> One decisive difficulty with the quantum world is with its
> limited linguistic accessibility. If one dares to say
> something definite about the Q world in third person
> description in the present tense, this would come to imply
> something definite, whenever and wherever. This form of
> linguistic practice would inadvertently have to accept a
> space of an infinite extension, whether flat or curved.

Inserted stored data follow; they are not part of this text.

(** * sklego.preprocessing.monotonicspline

    A shallow embedding of [MonotonicSplineTransformer]
    (src/sklego/preprocessing/monotonicspline.py) and of the parts of numpy
    and scikit-learn it calls.

    - Array elements are an interface [Float64] (addition, comparison and
      the NaN / infinity tests), with two instances: IEEE-754 binary64 and
      exact extended rationals. Nothing is assumed about rounding except
      where a statement asks for [Float64Order].
    - Python objects live in a store indexed by locations, so that copying
      ([check_array(copy=True)]) and aliasing are visible.
    - Python calls are computations in the monad [Py]: they return a value
      or raise, and the store they leave behind is kept in both cases.
    - scikit-learn's [SplineTransformer] is a collaborator that is not part
      of this repository; it is an interface [SplineTransformerAPI], and
      every statement names the part of its contract that it relies on. *)

From Stdlib Require Import ZArith QArith Lqa String SpecFloat.
From stdpp Require Import gmap strings list.

Local Open Scope string_scope.
Local Open Scope list_scope.

(** ** Array elements *)

(** What the code needs of numpy's float64: [fadd] is the addition used by
    [cumsum], [fleb] the comparison [<=] (false as soon as one side is NaN),
    [isnan] and [isinf] are [numpy.isnan] and [numpy.isinf]. *)
Class Float64 : Type := {
  float64 : Type;
  fadd : float64 → float64 → float64;
  fleb : float64 → float64 → bool;
  fzero : float64;
  isnan : float64 → bool;
  isinf : float64 → bool;
}.

(** The two facts about ordering used for monotonicity: [<=] is transitive,
    and a sum of two non-negative numbers is at least the first one. A
    monotone rounding keeps both, and NaN is never non-negative since its
    comparisons are false. They are proved below for exact arithmetic; for
    [Binary64] they are not proved here. *)
Class Float64Order (F : Float64) : Prop := {
  fleb_trans : ∀ a b c : float64,
    fleb a b = true → fleb b c = true → fleb a c = true;
  fadd_nonneg_le : ∀ a b : float64,
    fleb fzero a = true → fleb fzero b = true → fleb a (fadd a b) = true;
}.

> Eventually, the practice asking for a descriptive invariant
> would reluctantly have to surrender itself to denial of the Q
> world. Of course, the situation is not so pessimistic as it
> may look. Unicellular organisms constituting more than 90% of
> the biomass on the Earth may not be familiar with what
> Euclid, Newton and Einstein accomplished, but are superb
> dwellers in the Q world that have kept a long record of
> surviving the hardships.
Dear Koichiro and colleagues,
After brightly explaining that these universes emerge within a discourse,
you jump to a realistic conclusion in the last sentence: "Unicellular
organisms constituting more than 90% of the biomass on the Earth may not be
familiar with what Euclid, Newton and Einstein accomplished, but are superb
dwellers in the Q world that have kept a long record of surviving the
hardships."
Shouldn't it be:
"... but can be considered as superb dwellers in the Q world that have kept
a long record of surviving the hardships."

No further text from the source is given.